**WHAT IS EXPECTED:** In the entries below, the line with "< height ds)%Z." marks the start. Return it and every following line exactly, ending with the last.

Stored items:
(** * NearMart: the cart-to-order commitment pipeline

    A shallow embedding of the Mongoose models [Product], [Cart] and [Order]
    (src/models) and of the request handlers that drive them (the checkout
    [POST /api/customer/order] and the status update
    [PUT /api/retailer/orders/:id/status]; the cart handlers of the customer
    and the order list and the product deletion of the retailer), followed
    by the properties of the pipeline and by further properties of the
    models and of the handlers.

    Modelling conventions.
    - A collection is a finite map from [_id] to the other fields of the
      document ([Orders] is a list, an order's [_id] being its position); a
      document in memory is a [Doc]: the [_id] and the fields.
    - An [async] function is a computation in the monad [M]: it reads and
      writes the [World] and either returns or throws.  What was written
      before a [throw] stays written, as in the database.
    - A JavaScript [Number] holding money is an exact rational ([Q]); a
      quantity or a stock count is an integer ([Z]).  Rounding error of
      binary floating point is outside the model; the one rounding a
      property below rests on is that of zero.
    - [Math.random()] and [new Date()] read the [World].
    - The persistence library validates a document before it runs the
      [pre('save')] hooks.  For a new order the validators of the schemas
      ([required], [min], [enum]) are modelled, and so is the unique index
      on [orderNumber].  A stored document is taken as it is: the [save] of
      a document a method has changed validates what the method wrote, of
      which only the payment status, a string, can be refused.  The
      validators of the cart items are not modelled: the properties of the
      cart take the quantities they add to be positive. *)

From Stdlib Require Import QArith Qround ZArith String List DecimalString.
From Stdlib Require Import Sorted.
From stdpp Require Import gmap strings list.

Open Scope string_scope.
Open Scope Z_scope.

(** ** Documents and schemas *)

Record Doc (K T : Type) := { _id : K; fields : T }.
Arguments _id {K T} _.
Arguments fields {K T} _.

(** The document with the same [_id] and new fields. *)
Definition with_fields {K T} (this : Doc K T) (v : T) : Doc K T :=
  {| _id := _id this; fields := v |}.

Module ProductSchema.
Record t := {
  name : string;
  price : Q;
  stock : Z;
  images : list string;
  retailer : N;
  isAvailable : bool
}.
Definition set_stock (v : Z) (p : t) : t :=
  {| name := name p; price := price p; stock := v;
     images := images p; retailer := retailer p; isAvailable := isAvailable p |}.
Definition set_isAvailable (v : bool) (p : t) : t :=
  {| name := name p; price := price p; stock := stock p;
     images := images p; retailer := retailer p; isAvailable := v |}.
End ProductSchema.

Module RetailerSchema.
Record t := { name : string; storeName : string }.
End RetailerSchema.

Record Address := {
  street : string; city : string; state : string; zipCode : string
}.

Module CustomerSchema.
Record t := { address : Address; phone : option string }.
End CustomerSchema.

Module CartItemSchema.
Record t := {
  product : N;
  quantity : Z;
  price : Q;
  productName : string;
  productImage : string;
  retailerId : N
}.
End CartItemSchema.
(** * Inspecting_Satellite_Imagery: the georeferencing arithmetic of the notebook

    The notebook opens a raster through an external raster library and
    prints its bounding box, its resolution, the world coordinates of its
    corner pixels and the band values at one world coordinate.  The cells
    are embedded below as pure functions on a [Dataset] value.  Python
    floats are read as exact rationals ([Q]), which is how the spec states
    the coefficients (real-valued); Python integers are [Z]; operations
    that raise in Python return [Err].  Equality of rationals is [==].
    Where the rounding of binary64 arithmetic decides a statement, the
    computation is embedded a second time on machine floats, in the module
    [Binary64]. *)

From Stdlib Require Import ZArith QArith Qround Qabs Qminmax.
From Stdlib Require Import Lqa Lia List Bool.
From Stdlib Require Import Floats.
Import ListNotations.

Open Scope Q_scope.

(** ** Exceptions as results *)

Inductive error : Type :=
| ZeroDivisionError
| IndexError
| SingularTransform.

Inductive result (A : Type) : Type :=
| Ok (x : A)
| Err (e : error).

Arguments Ok {A} x.
Arguments Err {A} e.

Definition bind {A B : Type} (m : result A) (k : A -> result B) : result B :=
  match m with
  | Ok x => k x
  | Err e => Err e
  end.

Notation "x <- m ;; k" := (bind m (fun x => k))
  (at level 61, m at next level, right associativity).
Notation "' p <- m ;; k" := (bind m (fun x => match x with p => k end))
  (at level 61, p pattern, m at next level, right associativity).

(** Python's true division [x / n] of a float by an integer. *)
Definition truediv (x : Q) (n : Z) : result Q :=
  if (n =? 0)%Z then Err ZeroDivisionError else Ok (x / inject_Z n).

(** ** The affine transform *)

Module Affine.

(** The six coefficients of the dataset's transform. *)
Record t : Type := mk { a : Q; b : Q; c : Q; d : Q; e : Q; f : Q }.

(** Modelled from the spec: the raster library's [transform * (vx, vy)],
    which is not part of the notebook.  The spec gives the mapping as
    [x_world = a * col + b * row + c], [y_world = d * col + e * row + f];
    the first component of the argument pair is the column. *)
Definition mul (T : t) (v : Q * Q) : Q * Q :=
  let '(vx, vy) := v in
  (a T * vx + b T * vy + c T, d T * vx + e T * vy + f T).

(** Determinant of the linear part [[a, b], [d, e]]. *)
Definition determinant (T : t) : Q := a T * e T - b T * d T.

Definition is_degenerate (T : t) : bool := Qeq_bool (determinant T) 0.

(** Modelled from the spec: the inverse transform [~transform] of the
    raster library.  The spec asks for the solution of the linear system
    of the forward mapping and for a [SingularTransform] failure when the
    linear part has determinant zero. *)
Definition invert (T : t) : result t :=
  if is_degenerate T then Err SingularTransform
  else
    let idet := / determinant T in
    let ra := e T * idet in
    let rb := - b T * idet in
    let rd := - d T * idet in
    let re := a T * idet in
    Ok (mk ra rb (- c T * ra - f T * rb) rd re (- c T * rd - f T * re)).

End Affine.

(** ** Rounding policies *)

Inductive rounding_policy : Type := floor | round | ceil.

(** Python 3 [round]: to the nearest integer, ties to the even one. *)
Definition Qround_half_even (q : Q) : Z :=
  let fl := Qfloor q in
  match Qcompare (q - inject_Z fl) (1 # 2) with
  | Lt => fl
  | Gt => (fl + 1)%Z
  | Eq => if Z.even fl then fl else (fl + 1)%Z
  end.

Definition apply_policy (op : rounding_policy) (q : Q) : Z :=
  match op with
  | floor => Qfloor q
  | round => Qround_half_even q
  | ceil => Qceiling q
  end.

(** ** The operations of the spec's AffineGeoTransform *)

(** Modelled from the spec: [pixel_to_world(row, col)], the forward mapping
    applied to the pixel in (row, col) order. *)
Definition pixel_to_world (T : Affine.t) (row col : Z) : Q * Q :=
  Affine.mul T (inject_Z col, inject_Z row).

(** Modelled from the spec: the fractional (row_f, col_f) obtained by
    inverting the forward mapping at a world point. *)
Definition world_to_fractional (T : Affine.t) (x y : Q) : result (Q * Q) :=
  inv <- Affine.invert T ;;
  let '(fcol, frow) := Affine.mul inv (x, y) in
  Ok (frow, fcol).

(** Modelled from the spec: [world_to_pixel(x, y, rounding_policy)], the
    raster library's [index(x, y, op)]; the policy is applied to each
    fractional coordinate on its own and the result is (row, col). *)
Definition world_to_pixel (T : Affine.t) (x y : Q) (op : rounding_policy)
  : result (Z * Z) :=
  '(frow, fcol) <- world_to_fractional T x y ;;
  Ok (apply_policy op frow, apply_policy op fcol).

(** The concrete transform of the spec's scenarios: 3-metre north-up pixels. *)
Definition T3 : Affine.t := Affine.mk 3 0 500000 0 (-3) 4000000.


(** ** Resolution and the square-pixel predicate of the spec *)

(** Modelled from the spec: [resolution()] is (sqrt(a^2 + d^2),
    sqrt(b^2 + e^2)).  A rational has no computable square root in general,
    so the pair is recognised instead of computed: [xr] and [yr] are the
    non-negative numbers whose squares are the two sums. *)
Definition is_resolution (T : Affine.t) (xr yr : Q) : bool :=
  Qle_bool 0 xr
  && Qeq_bool (xr * xr) (Affine.a T * Affine.a T + Affine.d T * Affine.d T)
  && Qle_bool 0 yr
  && Qeq_bool (yr * yr) (Affine.b T * Affine.b T + Affine.e T * Affine.e T).

(** Spec version of the square-pixel predicate, written after the spec's
    words: true when [|xres - yres| <= tolerance]. *)
Definition is_square_pixel_spec (tolerance xres yres : Q) : bool :=
  Qle_bool (Qabs (xres - yres)) tolerance.

(** ** Band arrays *)

(** A band is a two-dimensional array, stored by rows. *)
Definition ndarray : Type := list (list Z).

(** One subscript of an array access along an axis of length [n]: a
    negative subscript counts from the end, anything outside [-n, n) raises
    [IndexError]. *)
Definition normalize_index (n i : Z) : result Z :=
  if ((i <? - n) || (n <=? i))%Z then Err IndexError
  else Ok (if (i <? 0)%Z then (i + n)%Z else i).

Definition getitem {A : Type} (l : list A) (i : Z) : result A :=
  k <- normalize_index (Z.of_nat (length l)) i ;;
  match nth_error l (Z.to_nat k) with
  | Some x => Ok x
  | None => Err IndexError
  end.

(** [arr[i, j]] *)
Definition getitem2 (arr : ndarray) (i j : Z) : result Z :=
  r <- getitem arr i ;;
  getitem r j.

(** [arr] has [h] rows of [w] entries each. *)
Definition has_shape (arr : ndarray) (h w : Z) : Prop :=
  Z.of_nat (length arr) = h /\ Forall (fun r => Z.of_nat (length r) = w) arr.

(** ** The opened dataset *)

Module BoundingBox.
Record t : Type := mk { left : Q; bottom : Q; right : Q; top : Q }.
End BoundingBox.

(** What the notebook reads from [satdat]: the transform, the grid size and
    the four bands that [satdat.read()] yields in the order blue, green, red,
    nir. *)
Record Dataset : Type := mkDataset {
  transform : Affine.t;
  width : Z;
  height : Z;
  blue : ndarray;
  green : ndarray;
  red : ndarray;
  nir : ndarray
}.

Definition Qmin4 (p q r s : Q) : Q := Qmin (Qmin p q) (Qmin r s).
Definition Qmax4 (p q r s : Q) : Q := Qmax (Qmax p q) (Qmax r s).

(** Modelled from the spec: [satdat.bounds] is computed by the raster
    library.  The spec calls it the rectangular extent of the raster in
    projected coordinates, with [right >= left] and [top >= bottom]: the
    smallest axis-parallel box around the images of the four grid corners. *)
Definition bounds (ds : Dataset) : BoundingBox.t :=
  let T := transform ds in
  let w := inject_Z (width ds) in
  let h := inject_Z (height ds) in
  let '(x0, y0) := Affine.mul T (0, 0) in
  let '(x1, y1) := Affine.mul T (0, h) in
  let '(x2, y2) := Affine.mul T (w, h) in
  let '(x3, y3) := Affine.mul T (w, 0) in
  BoundingBox.mk (Qmin4 x0 x1 x2 x3) (Qmin4 y0 y1 y2 y3)
                 (Qmax4 x0 x1 x2 x3) (Qmax4 y0 y1 y2 y3).

(** [satdat.index(x, y, op=...)]: the library's conversion of a world point
    to (row, col) with the dataset's transform. *)
Definition index (ds : Dataset) (x y : Q) (op : rounding_policy)
  : result (Z * Z) :=
  world_to_pixel (transform ds) x y op.

(** The index range of the dataset's pixel grid, [0, height) x [0, width). *)
Definition valid_index (ds : Dataset) (row col : Z) : bool :=
  ((0 <=? row) && (row <? height ds) && (0 <=? col) && (col <? width ds))%Z.

(** ** The cells of the notebook *)

(** "Get dimensions, in map units". *)
Definition dimensions_cell (ds : Dataset) : Q * Q :=
  let width_in_projected_units :=
    BoundingBox.right (bounds ds) - BoundingBox.left (bounds ds) in
  let height_in_projected_units :=
    BoundingBox.top (bounds ds) - BoundingBox.bottom (bounds ds) in
  (width_in_projected_units, height_in_projected_units).

(** The comparison [xres == yres] printed as "Are the pixels square". *)
Definition pixels_square (xres yres : Q) : bool := Qeq_bool xres yres.

(** "What are the dimensions of a single pixel": xres, yres and the flag. *)
Definition resolution_cell (ds : Dataset) : result (Q * Q * bool) :=
  xres <- truediv (BoundingBox.right (bounds ds) - BoundingBox.left (bounds ds))
                  (width ds) ;;
  yres <- truediv (BoundingBox.top (bounds ds) - BoundingBox.bottom (bounds ds))
                  (height ds) ;;
  Ok (xres, yres, pixels_square xres yres).

(** "Convert pixel coordinates to world coordinates": topleft and botright.
    The transform is applied to the pairs (row_min, col_min) and
    (row_max, col_max) as the cell writes them. *)
Definition corners_cell (ds : Dataset) : (Q * Q) * (Q * Q) :=
  let row_min := 0%Z in
  let col_min := 0%Z in
  let row_max := (height ds - 1)%Z in
  let col_max := (width ds - 1)%Z in
  let topleft := Affine.mul (transform ds) (inject_Z row_min, inject_Z col_min) in
  let botright := Affine.mul (transform ds) (inject_Z row_max, inject_Z col_max) in
  (topleft, botright).

(** World coordinates for the desired pixel of the lookup cell. *)
Definition lookup_coords (ds : Dataset) : Q * Q :=
  let x_coord := BoundingBox.left (bounds ds) - 2000 in
  let y_coord := BoundingBox.top (bounds ds) + 2000 in
  (x_coord, y_coord).

(** The variables (row, col) of the lookup cell after
    [col, row = satdat.index(x_coord, y_coord, op=math.floor)]; the casts
    [int(col)], [int(row)] leave the integers as they are. *)
Definition lookup_subscript (ds : Dataset) : result (Z * Z) :=
  let '(x_coord, y_coord) := lookup_coords ds in
  '(col, row) <- index ds x_coord y_coord floor ;;
  Ok (row, col).

(** The four prints of the lookup cell at the subscripts (row, col): red,
    green, blue, nir.  The first access that raises ends the cell. *)
Definition read_bands (ds : Dataset) (row col : Z) : result (Z * Z * Z * Z) :=
  vr <- getitem2 (red ds) row col ;;
  vg <- getitem2 (green ds) row col ;;
  vb <- getitem2 (blue ds) row col ;;
  vn <- getitem2 (nir ds) row col ;;
  Ok (vr, vg, vb, vn).

(** "Let's grab the pixel ...": the whole lookup cell. *)
Definition lookup_cell (ds : Dataset) : result (Z * Z * Z * Z) :=
  '(row, col) <- lookup_subscript ds ;;
  read_bands ds row col.

(** The entry at the absolute position (i, j) of a band, counted from the
    top-left corner; used to name the pixel an access lands on. *)
Definition pixel (arr : ndarray) (i j : Z) : Z :=
  nth (Z.to_nat j) (nth (Z.to_nat i) arr []) 0%Z.

(** The raster is north-up with positive pixel sizes: no rotation, x grows
    with the column, y falls with the row, and the grid is not empty. *)
Definition north_up (ds : Dataset) : Prop :=
  Affine.b (transform ds) == 0 /\ Affine.d (transform ds) == 0
  /\ 0 < Affine.a (transform ds) /\ Affine.e (transform ds) < 0
  /\ (0 < width ds)%Z /\ (0 < height ds)%Z.

(** Every band has [height] rows and [width] columns. *)
Definition well_shaped (ds : Dataset) : Prop :=
  has_shape (blue ds) (height ds) (width ds)
  /\ has_shape (green ds) (height ds) (width ds)
  /\ has_shape (red ds) (height ds) (width ds)
  /\ has_shape (nir ds) (height ds) (width ds).

(** ** Sample scenes *)

(** A band of 3 rows and 4 columns whose entry at (i, j) is [k + 10 i + j]. *)
Definition sample_band (k : Z) : ndarray :=
  map (fun i => map (fun j => (k + 10 * Z.of_nat i + Z.of_nat j)%Z) (seq 0 4))
      (seq 0 3).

**ANSWER FOR THE TASK:**
  /\ (0 < width ds)%Z /\ (0 < height ds)%Z.

(** Every band has [height] rows and [width] columns. *)
Definition well_shaped (ds : Dataset) : Prop :=
  has_shape (blue ds) (height ds) (width ds)
  /\ has_shape (green ds) (height ds) (width ds)
  /\ has_shape (red ds) (height ds) (width ds)
  /\ has_shape (nir ds) (height ds) (width ds).

(** ** Sample scenes *)

(** A band of 3 rows and 4 columns whose entry at (i, j) is [k + 10 i + j]. *)
Definition sample_band (k : Z) : ndarray :=
  map (fun i => map (fun j => (k + 10 * Z.of_nat i + Z.of_nat j)%Z) (seq 0 4))
      (seq 0 3).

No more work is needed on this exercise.